Wherever a line in the data below holds "permitted", copy that line.

━━━

(** ** Policies *)

Definition acp_set (id : string) (hash : option string) (p : ACLPolicy) : ACLPolicy :=
  mkACLPolicy id (acp_Name p) (acp_Description p) (acp_Rules p) (acp_Syntax p) (acp_Datacenters p) hash (acp_CreateIndex p) (acp_ModifyIndex p).
(** [ACLPolicy.SetHash(true)]. *)
Definition rehash_policy (p : ACLPolicy) : ACLPolicy := acp_set (acp_ID p) (Some (ACLPolicy_SetHash sum256 (acp_set (acp_ID p) None p))) p.
(** The policy that [PolicySet] hands to Raft; [parse] is
    [acl.NewPolicyFromSource] on its rules, of which only the error matters. *)
Definition policy_to_set (parse : string → Z → outcome unit) (p : ACLPolicy) (st : Store) : outcome ACLPolicy :=
  if decide (acp_Name p = "") then Err (EMsg "Invalid Policy: no Name is set" [])
  else if negb (validPolicyName (acp_Name p)) then Err (EMsg "Invalid Policy: invalid Name. Only alphanumeric characters, '-' and '_' are allowed" [])
  else
    obind (if decide (acp_ID p = "") then Ok None
           else match ParseUUID (acp_ID p) with
                | Ok _ => obind (owrap "acl policy lookup by id failed: %v" (ACLPolicyGetByID (acp_ID p) st)) (λ r, Ok r.2)
                | Err _ => Err (EMsg "Policy ID invalid UUID" [])
                | Panic w => Panic w
                end) (λ idMatch,
    obind (owrap "acl policy lookup by name failed: %v" (ACLPolicyGetByName (acp_Name p) st)) (λ '(_, nameMatch),
    obind (if decide (acp_ID p = "") then
             obind (GenerateUUID checkPolicyUUID (uuids 0) st) (λ id,
             if decide (nameMatch ≠ None) then Err (EMsg "Invalid Policy: A Policy with Name %q already exists" [acp_Name p]) else Ok id)
           else
             match idMatch with
             | None => Err (EMsg "cannot find policy %s" [acp_ID p])
             | Some m =>
                 if decide (acp_Name m ≠ acp_Name p ∧ nameMatch ≠ None) then Err (EMsg "Invalid Policy: A policy with name %q already exists" [acp_Name p])
                 else if decide (acp_ID p = ACLPolicyGlobalManagementID) then
                   if decide (acp_Datacenters p ≠ [])
                   then Err (EMsg "Changing the Datacenters of the builtin global-management policy is not permitted" [])
                   else if decide (acp_Rules p ≠ acp_Rules m)
                   then Err (EMsg "Changing the Rules for the builtin global-management policy is not permitted" [])
                   else Ok (acp_ID p)
                 else Ok (acp_ID p)
             end) (λ id,
    obind (parse (acp_Rules p) (acp_Syntax p)) (λ _,
    Ok (rehash_policy (acp_set id (acp_Hash p) p)))))).
(** [ACL.PolicySet]: the policy as it is stored afterwards. *)
Definition PolicySet (parse : string → Z → outcome unit) (p : ACLPolicy) : M acl_server (option ACLPolicy) :=
  mlift (aclPreCheck cfg) ;;;
  mlift require_write ;;;
  let* p := as_read (policy_to_set parse p) in
  let* resp := mwrap "Failed to apply policy upsert request: %v" (as_on_store (raftApply ext raft (ACLPolicySetRequestType [p]))) in
  RemovePolicy (acp_ID p) ;;;
  mlift resp ;;;
  let* r := mtry (as_read (ACLPolicyGetByID (acp_ID p))) in
  mreturn (match r with Ok (_, stored) => stored | _ => None end).
(** [ACL.PolicyDelete]: the name of the policy that is deleted. *)
Definition PolicyDelete (id : string) : M acl_server string :=
  mlift (aclPreCheck cfg) ;;;
  mlift require_write ;;;
  let* (_, policy) := as_read (ACLPolicyGetByID id) in
  match policy with
  | None => mreturn ""
  | Some p =>
      if decide (acp_ID p = ACLPolicyGlobalManagementID) then mthrow (EMsg "Delete operation not permitted on the builtin global-management policy" [])
      else
        let* resp := mwrap "Failed to apply policy delete request: %v" (as_on_store (raftApply ext raft (ACLPolicyDeleteRequestType [id]))) in
        RemovePolicy (acp_ID p) ;;;
        mlift resp ;;;
        mreturn (acp_Name p)
  end.
Definition PolicyRead (id : string) (st : Store) : outcome (N * option ACLPolicy) :=
  obind (aclPreCheck cfg) (λ _, obind require_read (λ _, ACLPolicyGetByID id st)).
Definition PolicyBatchRead (ids : list string) (st : Store) : outcome (N * list ACLPolicy) :=
  obind (aclPreCheck cfg) (λ _, obind require_read (λ _, ACLPolicyBatchGet ids st)).
Definition PolicyList (st : Store) : outcome (N * list ACLPolicyListStub) :=
  obind (aclPreCheck cfg) (λ _, obind require_read (λ _, obind (ACLPolicyList st) (λ '(index, l), Ok (index, ACLPolicy_Stub <$> l)))).
(** The last part of [PolicyResolve] and [RoleResolve]: of the items linked to
    an identity, those that the request names, or nothing if it names another. *)
Definition resolve_subset {A} (linked : list string) (found : list (string * A)) (wanted : list string) : outcome (list A) :=
  let idMap : gmap string (option A) := foldl (λ m x, <[x.1 := Some x.2]> m) (foldl (λ m id, <[id := None]> m) ∅ linked) found in
  foldr (λ id rest, match idMap !! id with
                    | Some (Some x) => obind rest (λ l, Ok (x :: l))
                    | Some None => rest
                    | None => Err ErrPermissionDenied
                    end) (Ok []) wanted.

━━━

- WRITTEN RESPONSE
                   then Err (EMsg "Changing the Datacenters of the builtin global-management policy is not permitted" [])
                   then Err (EMsg "Changing the Rules for the builtin global-management policy is not permitted" [])
      if decide (acp_ID p = ACLPolicyGlobalManagementID) then mthrow (EMsg "Delete operation not permitted on the builtin global-management policy" [])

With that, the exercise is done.